The authors of the study phrased their results quite aptly in the closing line of their discussion section, stating, “. . . the present findings contribute to a better understanding of multidirectional age differences in empathy.”
Now I certainly can’t disagree with the authors. Given that directionality is one of the major reasons to engage in quantitative (as opposed to qualitative) research, reminding readers that the brain is a complex and multifaceted organ doesn’t seem to add much to the present literature except for perhaps additional confusion in wondering what it is that they think that they found.
These researchers are not the first, nor will they be the last group of academicians, to under-sample their target population and employ questionable one-tailed tests of significance due to statistical power limitations. And it’s not my intention to slap them on the wrist for less than convincing analyses, among other things. All research is limited in some sense—monetary or otherwise.

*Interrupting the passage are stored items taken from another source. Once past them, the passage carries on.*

(* ===== verification/MpiOps.v ===== *)
(** * MPI operations

    Models caravan/mpi/operations.cpp and operations.hpp with result.hpp: the checks of every
    operation, the native call it starts with the counts it passes, the owners the batch
    keeps, and the result its completion delivers.  MPI is the class [NativeMpi]: what its
    queries return and whether a call starts; which bytes a call accesses is MPI's
    documentation, the functions [reads] and [writes]. *)
From Stdlib Require Import ZArith Lia.
From stdpp Require Import base sets list list_numbers numbers strings.
From S2P Require Import Prelude Outcome.
Open Scope Z_scope.

(** ** Arguments *)










(** ** Native calls *)





Section Operations.
Context `{NM : NativeMpi}.
(** [NativeMpiContext::communicator]. *)
Context (communicator : Z -> outcome Z).


















(** ** operations.hpp: the senders *)




End Operations.

(** ** What MPI accesses *)












(** ** The checks *)







(** ** Every operation *)

Section Safe.
Context `{NM : NativeMpi} (communicator : Z -> outcome Z).














End Safe.



(* ===== verification/Communicators.v ===== *)
(** * Communicators

    Models caravan/mpi/communicator.cpp and the registry of communicators of
    caravan/mpi/context.cpp.  The native communicators live in MPI, the class [MpiComms]: a
    creation returns a new one, a free ends it, and any call may fail.  The registry maps the
    ids the program uses to native handles; what is proved is that no handle is lost, freed
    twice, or used after it was freed. *)
From Stdlib Require Import ZArith Lia.
From stdpp Require Import base list list_numbers numbers gmap strings.
From S2P Require Import Prelude Outcome.
Open Scope Z_scope.

(** ** MPI *)

(** A creating call returns an error code and the new handle, [None] for MPI_COMM_NULL; a
    query an error code and values; 0 is MPI_SUCCESS. *)
Class MpiComms (M : Type) : Type := {
  alive : M -> gset Z;
  MPI_COMM_WORLD : Z;
  MPI_Cart_create : Z -> list Z -> list Z -> M -> Z * option Z * M;
  MPI_Comm_dup : Z -> M -> Z * option Z * M;
  MPI_Comm_split : Z -> Z -> Z -> M -> Z * option Z * M;
  MPI_Comm_free : Z -> M -> Z * M;
  MPI_Comm_set_errhandler : Z -> M -> Z * M;
  comm_rank : Z -> M -> Z * Z * M;
  comm_size : Z -> M -> Z * Z * M;
  MPI_Cart_coords : Z -> Z -> Z -> M -> Z * list Z * M;
  MPI_Cart_shift : Z -> Z -> M -> Z * (Z * Z) * M;
  MPI_PROC_NULL : Z;
  MPI_UNDEFINED_COLOR : Z;
  error_text : Z -> string;
}.

(** What MPI documents. *)
Definition creates {M} `{MpiComms M} (r : Z * option Z * M) (m : M) : Prop :=
  let '(error, c, m') := r in
  match c with
  | Some h => error = 0 /\ (h ∉ alive m) /\ alive m' = {[h]} ∪ alive m
  | None => alive m' = alive m
  end.

Class MpiCommsLaws (M : Type) `{MpiComms M} : Prop := {
  cart_creates c d p m : creates (MPI_Cart_create c d p m) m;
  dup_creates c m : creates (MPI_Comm_dup c m) m;
  split_creates c col k m : creates (MPI_Comm_split c col k m) m;
  dup_not_null c m : (MPI_Comm_dup c m).1.1 = 0 -> is_Some ((MPI_Comm_dup c m).1.2);
  free_ends h m : (MPI_Comm_free h m).1 = 0 -> alive ((MPI_Comm_free h m).2) = alive m ∖ {[h]};
  free_fails h m : (MPI_Comm_free h m).1 <> 0 -> alive ((MPI_Comm_free h m).2) = alive m;
  errhandler_keeps h m : alive ((MPI_Comm_set_errhandler h m).2) = alive m;
  rank_keeps h m : alive ((comm_rank h m).2) = alive m;
  size_keeps h m : alive ((comm_size h m).2) = alive m;
  coords_keeps h r n m : alive ((MPI_Cart_coords h r n m).2) = alive m;
  shift_keeps h d m : alive ((MPI_Cart_shift h d m).2) = alive m;
}.

(** ** The registry *)

Section Registry.
Context {M : Type} `{MC : MpiComms M}.
(** Whether [emplace_back] of the n-th communicator finds memory. *)
Context (room : nat -> bool).

Record Registry := mkRegistry { mpi : M; m_communicators : list (option Z) }.

Definition call {A} (f : M -> A * M) : Host Registry A := fun s =>
  let '(a, m) := f s.(mpi) in (Ret a, mkRegistry m s.(m_communicators)).

(** [catch(...) { handler; throw; }]. *)
Definition catch_rethrow {A} (body : Host Registry A) (handler : Host Registry unit) : Host Registry A := fun s =>
  match body s with
  | (Throw e w, s') => (Throw e w, (handler s').2)
  | r => r
  end.

Definition mpiError {A} (operation : string) (errorCode : Z) : Host Registry A :=
  throw runtime_error (operation +:+ ": " +:+ error_text errorCode)%string.

Definition check (operation : string) (error : Z) : Host Registry unit :=
  if negb (error =? 0) then mpiError operation error else mret tt.

(** A free whose error is ignored. *)
Definition free_quietly (native : Z) : Host Registry unit := call (MPI_Comm_free native) ≫= fun _ => mret tt.

Definition communicator (id : Z) : Host Registry Z :=
  s ← get_state;
  match (if id <? 0 then None else s.(m_communicators) !! Z.to_nat id) with
  | Some (Some native) => mret native
  | _ => throw invalid_argument "Unknown Caravan communicator"
  end.

Definition adoptCommunicator (native : option Z) : Host Registry Z :=
  match native with
  | None => throw invalid_argument "Cannot adopt MPI_COMM_NULL"
  | Some native =>
      catch_rethrow
        (s ← get_state;
         let n := length s.(m_communicators) in
         if 2 ^ 32 - 1 <=? Z.of_nat n then throw overflow_error "Too many Caravan communicators"
         else
           error ← call (MPI_Comm_set_errhandler native);
           check "MPI_Comm_set_errhandler" error ≫= fun _ =>
           if negb (room n) then throw bad_alloc "std::bad_alloc"
           else modify (fun s => mkRegistry s.(mpi) (s.(m_communicators) ++ [Some native])) ≫= fun _ => mret (Z.of_nat n))
        (free_quietly native)
  end.

(** [MpiContext::destroyCommunicator]; a successful free sets the entry to null. *)
Definition destroy_registered (id : Z) : Host Registry unit :=
  s ← get_state;
  match (if id <=? 0 then None else s.(m_communicators) !! Z.to_nat id) with
  | Some (Some native) =>
      error ← call (MPI_Comm_free native);
      if negb (error =? 0) then mpiError "MPI_Comm_free" error
      else modify (fun s => mkRegistry s.(mpi) (<[Z.to_nat id := None]> s.(m_communicators)))
  | _ => throw invalid_argument "Unknown or immutable Caravan communicator"
  end.



(** ** communicator.cpp *)

Record CartesianTopology := mkCartesian {
  ct_rank : Z; ct_size : Z; ct_hostLocalRank : Z; ct_communicator : Z;
  ct_dimensions : list Z; ct_coordinates : list Z; ct_periodic : list bool; ct_neighbors : list Z }.

(** The loop that multiplies the dimensions without overflow. *)
Fixpoint count_ranks (dimensions : list Z) (worldSize ranks : Z) : outcome Z :=
  match dimensions with
  | [] => Ret ranks
  | dimension :: dimensions =>
      if (dimension <=? 0) || (worldSize / dimension <? ranks) then Throw invalid_argument "Invalid Cartesian topology dimensions"
      else count_ranks dimensions worldSize (u64 (ranks * dimension))
  end.

Definition neighbor (r : Z) : Z := if r =? MPI_PROC_NULL then -1 else r.

(** The loop over the dimensions while there is no error. *)
Fixpoint shifts (cartesian : Z) (dimensions : list Z) (neighbors : list Z) : Host Registry (Z * list Z) :=
  match dimensions with
  | [] => mret (0, neighbors)
  | d :: dimensions =>
      '(error, (negative, positive)) ← call (MPI_Cart_shift cartesian d);
      let neighbors := neighbors ++ [neighbor negative; neighbor positive] in
      if error =? 0 then shifts cartesian dimensions neighbors else mret (error, neighbors)
  end.

(** The queries of the new communicator: the first error, or 0, and the values. *)
Definition cartesian_queries (cartesian : Z) (n : nat) : Host Registry (Z * (Z * Z * list Z * list Z)) :=
  '(error, rank) ← call (comm_rank cartesian);
  if negb (error =? 0) then mret (error, (rank, 0, [], []))
  else
    '(error, size) ← call (comm_size cartesian);
    if negb (error =? 0) then mret (error, (rank, size, [], []))
    else
      '(error, coordinates) ← call (MPI_Cart_coords cartesian rank (Z.of_nat n));
      if negb (error =? 0) then mret (error, (rank, size, coordinates, []))
      else
        '(error, neighbors) ← shifts cartesian (seqZ 0 (Z.of_nat n)) [];
        mret (error, (rank, size, coordinates, neighbors)).

Definition createCartesian (dimensions : list Z) (periodic : list bool) (worldSize hostLocalRank : Z) : Host Registry CartesianTopology :=
  ranks ← lift (count_ranks dimensions worldSize 1);
  if bool_decide (dimensions = []) || negb (length dimensions =? length periodic)%nat || negb (ranks =? worldSize)
  then throw invalid_argument "Invalid Cartesian topology dimensions"
  else
    let periods := map (fun value : bool => if value then 1 else 0) periodic in
    world ← communicator 0;
    '(error, cartesian) ← call (MPI_Cart_create world dimensions periods);
    match (if negb (error =? 0) then None else cartesian) with
    | None => if error =? 0 then throw runtime_error "MPI_Cart_create returned MPI_COMM_NULL" else mpiError "MPI_Cart_create" error
    | Some cartesian =>
        '(error, (rank, size, coordinates, neighbors)) ← cartesian_queries cartesian (length dimensions);
        if negb (error =? 0) then free_quietly cartesian ≫= fun _ => mpiError "MPI Cartesian topology query" error
        else
          id ← adoptCommunicator (Some cartesian);
          mret (mkCartesian rank size hostLocalRank id dimensions coordinates periodic neighbors)
    end.

Definition duplicateCommunicator (comm : Z) : Host Registry Z :=
  native ← communicator comm;
  '(error, duplicate) ← call (MPI_Comm_dup native);
  if negb (error =? 0) then mpiError "MPI_Comm_dup" error else adoptCommunicator duplicate.

Record CommunicatorInfo := mkInfo { ci_communicator : Z; ci_rank : Z; ci_size : Z }.

Definition splitCommunicator (color : option Z) (key comm : Z) : Host Registry (option CommunicatorInfo) :=
  native ← communicator comm;
  '(error, split) ← call (MPI_Comm_split native (default MPI_UNDEFINED_COLOR color) key);
  if negb (error =? 0) then mpiError "MPI_Comm_split" error
  else
    match split with
    | None => mret None
    | Some split =>
        '(error, rank) ← call (comm_rank split);
        '(error, size) ← (if error =? 0 then call (comm_size split) else mret (error, 0));
        if negb (error =? 0) then free_quietly split ≫= fun _ => mpiError "MPI split communicator query" error
        else id ← adoptCommunicator (Some split); mret (Some (mkInfo id rank size))
    end.

Definition destroyCommunicator (comm : Z) : Host Registry unit :=
  if comm =? 0 then throw invalid_argument "The world communicator cannot be destroyed" else destroy_registered comm.

(** ** Runs *)

Inductive CommOp : Type :=
  | Cartesian (dimensions : list Z) (periodic : list bool) (worldSize hostLocalRank : Z)
  | Duplicate (comm : Z)
  | Split (color : option Z) (key comm : Z)
  | Destroy (comm : Z).

(** The operation; the id of the communicator it registers, if any. *)
Definition perform (op : CommOp) : Host Registry (option Z) :=
  match op with
  | Cartesian d p w h => t ← createCartesian d p w h; mret (Some t.(ct_communicator))
  | Duplicate c => id ← duplicateCommunicator c; mret (Some id)
  | Split col k c => i ← splitCommunicator col k c; mret (ci_communicator <$> i)
  | Destroy c => destroyCommunicator c ≫= fun _ => mret None
  end.

(** Operations one after another, exceptions caught by their callers. *)
Definition perform_all (ops : list CommOp) (s : Registry) : Registry := fold_left (fun s op => (perform op s).2) ops s.

Definition registry_init (m : M) : Registry := mkRegistry m [Some MPI_COMM_WORLD].
End Registry.
Arguments Registry : clear implicits.

(** ** Accounting *)

Section Accounting.
Context {M : Type} `{MC : MpiComms M} {ML : MpiCommsLaws M} (room : nat -> bool).




















(** *** The operations *)














(** The check of the dimensions is exact, without overflow. *)
Lemma count_ranks_spec d w a n :
  1 <= a <= w -> w < 2 ^ 31 ->
  count_ranks d w a = Ret n <-> Forall (fun x => 0 < x) d /\ n = a * foldr Z.mul 1 d /\ n <= w.
Proof.
  intros Ha Hw. revert a Ha. induction d as [|x d IH]; intros a Ha; cbn [count_ranks foldr].
  { rewrite Z.mul_1_r. split; [intros [= <-]; split_and!; [constructor|done|lia]|by intros (_ & -> & _)]. }
  destruct (Z.leb_spec x 0) as [Hx|Hx]; cbn [orb].
  { split; [done|]. intros (Hf & _). apply list.Forall_cons in Hf as [? _]. lia. }
  assert (Hle : w / x < a <-> w < a * x).
  { pose proof (Z.mul_div_le w x Hx). pose proof (Z.mul_succ_div_gt w x Hx). split; nia. }
  destruct (Z.ltb_spec (w / x) a) as [Hlt|Hge].
  - split; [done|]. intros (Hf & -> & Hle'). apply list.Forall_cons in Hf as [_ Hf].
    assert (1 <= foldr Z.mul 1 d) by (clear -Hf; induction Hf; cbn; nia). apply Hle in Hlt. nia.
  - assert (Hax : a * x <= w) by lia. unfold u64. rewrite Z.mod_small by nia. rewrite IH by nia.
    rewrite list.Forall_cons. split; intros H'; destruct_and!; split_and!; try done; lia.
Qed.

End Accounting.

(** ** A run *)

(** Calls other than frees fail as a script says. *)
Record RefComms := mkRefComms { live : gset Z; faults : list Z }.

Definition next_fault (m : RefComms) : Z * RefComms := (List.hd 0 m.(faults), mkRefComms m.(live) (List.tl m.(faults))).
Definition ref_create (m : RefComms) : Z * option Z * RefComms :=
  let '(e, m) := next_fault m in
  let h := fresh m.(live) in
  if e =? 0 then (0, Some h, mkRefComms ({[h]} ∪ m.(live)) m.(faults)) else (e, None, m).
Definition ref_query {A} (a : A) (m : RefComms) : Z * A * RefComms := let '(e, m) := next_fault m in (e, a, m).

#[export] Instance ref_comms : MpiComms RefComms := {
  alive := live;
  MPI_COMM_WORLD := 0;
  MPI_Cart_create _ _ _ := ref_create;
  MPI_Comm_dup _ := ref_create;
  MPI_Comm_split _ color _ m := if color <? 0 then (0, None, m) else ref_create m;
  MPI_Comm_free h m := (0, mkRefComms (m.(live) ∖ {[h]}) m.(faults));
  MPI_Comm_set_errhandler _ := next_fault;
  comm_rank _ := ref_query 0;
  comm_size _ := ref_query 2;
  MPI_Cart_coords _ _ n := ref_query (replicate (Z.to_nat n) 0);
  MPI_Cart_shift _ _ := ref_query (-2, 1);
  MPI_PROC_NULL := -2;
  MPI_UNDEFINED_COLOR := -1;
  error_text _ := "error"%string;
}.

Lemma ref_creates m : creates (ref_create m) m.
Proof.
  unfold ref_create, next_fault, creates. cbn. destruct (Z.eqb_spec (List.hd 0 (faults m)) 0) as [E|E]; cbn; [|done].
  split_and!; [done|apply is_fresh|done].
Qed.

#[export] Instance ref_comms_laws : MpiCommsLaws RefComms.
Proof.
  split; intros; try done; try apply ref_creates.
  - cbn. destruct (_ <? 0); [done|apply ref_creates].
  - cbn in *. unfold ref_create, next_fault in *. by destruct (_ =? 0) eqn:E; [eexists|apply Z.eqb_neq in E].
Qed.

(** A topology of two processes, a duplicate whose error handler cannot be set, a split in
    which the process does not take part and one in which it does, and the end of the
    topology's communicator. *)
Definition demo_comm_ops : list CommOp :=
  [Cartesian [2; 1] [true; false] 2 0; Duplicate 1; Split None 0 0; Split (Some 3) 0 1; Destroy 1].
Definition demo_comms : RefComms := mkRefComms {[0]} [0; 0; 0; 0; 0; 0; 0; 0; 17].
Definition all_room (n : nat) : bool := true.

Lemma demo_comm_entries : m_communicators (perform_all all_room demo_comm_ops (registry_init demo_comms)) = [Some 0; None; Some 2].
Proof. vm_compute. reflexivity. Qed.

That said, because of these limitations in published research, the onus lands on the reader or consumer of study findings to pay careful attention to the research they are ingesting—especially research that has the allure of being “smart” or “fancy” because it employs high-end technology like fMRIs.
I won’t dispute that technology can be amazingly useful for scientific exploration and understanding. However, when corners need to be cut and budgets need to be trimmed—which is an inevitable part of the practical world we live in—scientific findings that come from studies with a heavily trimmed budget may not be quite as fruitful as we would like to assume even though novel technology is employed. A bright and shiny new fMRI machine can most certainly spit out amazingly rich information about a human brain. Alas, if the research budget only permits the study of a handful of brains, it can be difficult to extend those specific findings to the general population and/or learn as many new things about brains as one could with a larger sample of brains to study.
In closing, I’ll paraphrase the wise words of Reading Rainbow’s LeVar Burton: of course you don’t have to take my word for it. . . you can always read the research for yourself and decide.